**Study material**
(* ===== verification/Documents.v ===== *)
(** The YAML documents the repository keeps, as the registries they decode to:
    the registry the service is shipped with, and the two that the tests of the
    catalog and of the sidecar configuration read. *)

From Stdlib Require Import ZArith.
From S2P Require Import Prelude RustDecimal RoutingProfile Registry TestKit.

#[local] Open Scope Z_scope.
#[local] Existing Instance RefDecimal.decimal.

Definition mapping (slug name : string) (context_length : Z) (provider_model_id input : string)
    (cached : option string) (output : string) (constraints : RequestConstraints) : ModelMapping :=
  {| Registry.slug := slug; model_name := name; Registry.context_length := context_length;
     Registry.provider_model_id := provider_model_id; input_price_per_mtok := decimal_of input;
     cached_input_price_per_mtok := option_map decimal_of cached; output_price_per_mtok := decimal_of output;
     request_constraints := constraints |}.

Definition chat_endpoint : RequestConstraints :=
  {| endpoints := {[ Chat ]}; supports_streaming := true; top_p := None |}.

(** [registry/providers.yaml]. *)
Definition checked_registry : Registry :=
  {| providers := [
     {| id := "openrouter"; display_name := "OpenRouter"; public_display_name := None; public_tag := None;
        base_url := "https://openrouter.ai/api/v1"; secret_env := "SEREN_ROUTER_KEY_OPENROUTER";
        enabled := true; priority := 255;
        catalog_url := Some "https://openrouter.ai/api/v1/models"; profiles := {[ Production; Beta ]};
        models :=
          [mapping "openai/gpt-5.6-luna" "OpenAI GPT-5.6 Luna" 1050000
             "openai/gpt-5.6-luna" "1.00" None "6.00" default_request_constraints;
           mapping "anthropic/claude-sonnet-5" "Anthropic Claude Sonnet 5" 1000000
             "anthropic/claude-sonnet-5" "2.00" None "10.00" default_request_constraints;
           mapping "google/gemini-3.6-flash" "Google Gemini 3.6 Flash" 1048576
             "google/gemini-3.6-flash" "1.50" None "7.50" default_request_constraints;
           mapping "meta-llama/llama-3.3-70b-instruct" "Meta Llama 3.3 70B Instruct" 131072
             "meta-llama/llama-3.3-70b-instruct" "0.13" None "0.40" default_request_constraints;
           mapping "deepseek/deepseek-v4-flash" "DeepSeek V4 Flash" 1048576
             "deepseek/deepseek-v4-flash" "0.0938" None "0.1876" default_request_constraints;
           mapping "z-ai/glm-5.2" "Z.ai GLM 5.2" 1048576
             "z-ai/glm-5.2" "0.6993" (Some "0.12987") "2.1978" default_request_constraints;
           mapping "moonshotai/kimi-k3" "MoonshotAI Kimi K3" 1048576
             "moonshotai/kimi-k3" "3.00" (Some "0.30") "15.00" default_request_constraints] |};
     {| id := "modal"; display_name := "Modal"; public_display_name := Some "Seren Inference"; public_tag := Some "seren";
        base_url := "https://inference.us-west.modal.direct/v1"; secret_env := "SEREN_ROUTER_KEY_MODAL";
        enabled := true; priority := 0;
        catalog_url := None; profiles := {[ Production; Beta ]};
        models :=
          [mapping "moonshotai/kimi-k3" "MoonshotAI Kimi K3" 1048576
             "serendb--ep-seren-kimi-k3-beta-server.us-west.modal.direct" "3.00" (Some "0.30") "15.00"
            {| endpoints := {[ Chat ]}; supports_streaming := false;
               top_p := Some {| tp_min := decimal_of "0.95"; tp_max := decimal_of "1" |} |}] |};
     {| id := "deepinfra"; display_name := "DeepInfra"; public_display_name := None; public_tag := None;
        base_url := "https://api.deepinfra.com/v1/openai"; secret_env := "SEREN_ROUTER_KEY_DEEPINFRA";
        enabled := true; priority := 1;
        catalog_url := None; profiles := {[ Production; Beta ]};
        models :=
          [mapping "meta-llama/llama-3.3-70b-instruct" "Meta Llama 3.3 70B Instruct" 131072
             "meta-llama/Llama-3.3-70B-Instruct-Turbo" "0.10" None "0.32"
            chat_endpoint] |};
     {| id := "deepinfra-glm"; display_name := "DeepInfra"; public_display_name := None; public_tag := None;
        base_url := "https://api.deepinfra.com/v1/openai"; secret_env := "SEREN_ROUTER_KEY_DEEPINFRA_GLM";
        enabled := true; priority := 0;
        catalog_url := None; profiles := {[ Production; Beta ]};
        models :=
          [mapping "z-ai/glm-5.2" "Z.ai GLM 5.2" 1048576 "zai-org/GLM-5.2" "0.75" (Some "0.14") "2.40"
            chat_endpoint] |};
     {| id := "blackbox"; display_name := "Blackbox"; public_display_name := None; public_tag := None;
        base_url := "https://api.blackbox.ai/v1"; secret_env := "SEREN_ROUTER_KEY_BLACKBOX";
        enabled := true; priority := 1;
        catalog_url := None; profiles := {[ Production; Beta ]};
        models :=
          [mapping "z-ai/glm-5.2" "Z.ai GLM 5.2" 1000000 "z-ai/glm-5.2" "1.40" (Some "0.14") "4.40"
            chat_endpoint] |}] |}.

(** [tests/fixtures/catalog_registry.yaml]. *)
Definition catalog_document : Registry :=
  {| providers := [
     {| id := "balanced"; display_name := "Balanced Provider"; public_display_name := None; public_tag := None;
        base_url := "https://balanced.example/v1"; secret_env := "SEREN_ROUTER_KEY_BALANCED";
        enabled := true; priority := 10;
        catalog_url := None; profiles := default_profiles;
        models :=
          [mapping "anthropic/claude-opus-5-fast" "Claude Opus 5 (Fast)" 1000000
             "anthropic/claude-opus-5-fast" "10" None "50" default_request_constraints] |};
     {| id := "cheap-input"; display_name := "Cheap Input Provider"; public_display_name := None; public_tag := None;
        base_url := "https://cheap-input.example/v1"; secret_env := "SEREN_ROUTER_KEY_CHEAP_INPUT";
        enabled := true; priority := 20;
        catalog_url := None; profiles := default_profiles;
        models :=
          [mapping "anthropic/claude-opus-5-fast" "Claude Opus 5 Fast Alternate" 750000
             "claude-opus-5-fast" "5" None "70" default_request_constraints;
           mapping "openai/gpt-5-mini" "GPT-5 Mini" 400000
             "gpt-5-mini" "0.25" None "2" default_request_constraints] |};
     {| id := "disabled"; display_name := "Disabled Provider"; public_display_name := None; public_tag := None;
        base_url := "https://disabled.example/v1"; secret_env := "SEREN_ROUTER_KEY_DISABLED";
        enabled := false; priority := 0;
        catalog_url := None; profiles := default_profiles;
        models :=
          [mapping "anthropic/claude-opus-5-fast" "Disabled Claude" 2000000
             "disabled-claude" "0" None "0" default_request_constraints] |}] |}.

(** [tests/fixtures/sidecar_config_registry.yaml]. *)
Definition sidecar_document : Registry :=
  {| providers := [
     {| id := "slow"; display_name := "Slow Provider"; public_display_name := None; public_tag := None;
        base_url := "http://127.0.0.1:4101/v1"; secret_env := "SEREN_ROUTER_KEY_SLOW";
        enabled := true; priority := 20;
        catalog_url := None; profiles := default_profiles;
        models :=
          [mapping "acme/shared" "Acme Shared" 131072 "slow-shared" "1.25" None "2.50" default_request_constraints;
           mapping "acme/exclusive" "Acme Exclusive" 65536
             "slow-exclusive" "0.75" None "1.50" default_request_constraints] |};
     {| id := "fast"; display_name := "Fast Provider"; public_display_name := None; public_tag := None;
        base_url := "http://127.0.0.1:4102/v1"; secret_env := "SEREN_ROUTER_KEY_FAST"; enabled := true; priority := 5;
        catalog_url := None; profiles := default_profiles;
        models :=
          [mapping "acme/shared" "Acme Shared" 131072
             "fast-shared" "1.50" None "3.00" default_request_constraints] |};
     {| id := "disabled"; display_name := "Disabled Provider"; public_display_name := None; public_tag := None;
        base_url := "http://127.0.0.1:4103/v1"; secret_env := "SEREN_ROUTER_KEY_DISABLED";
        enabled := false; priority := 0;
        catalog_url := None; profiles := default_profiles;
        models :=
          [mapping "acme/shared" "Acme Shared" 131072
             "disabled-shared" "0.01" None "0.01" default_request_constraints] |}] |}.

**Exercise details**
Please write out exactly the lines from the start of the data through the line that contains "#[local] Existing Instance", both ends included, and nothing else.

**Output of the exercise**
(* ===== verification/Documents.v ===== *)
(** The YAML documents the repository keeps, as the registries they decode to:
    the registry the service is shipped with, and the two that the tests of the
    catalog and of the sidecar configuration read. *)

From Stdlib Require Import ZArith.
From S2P Require Import Prelude RustDecimal RoutingProfile Registry TestKit.

#[local] Open Scope Z_scope.
#[local] Existing Instance RefDecimal.decimal.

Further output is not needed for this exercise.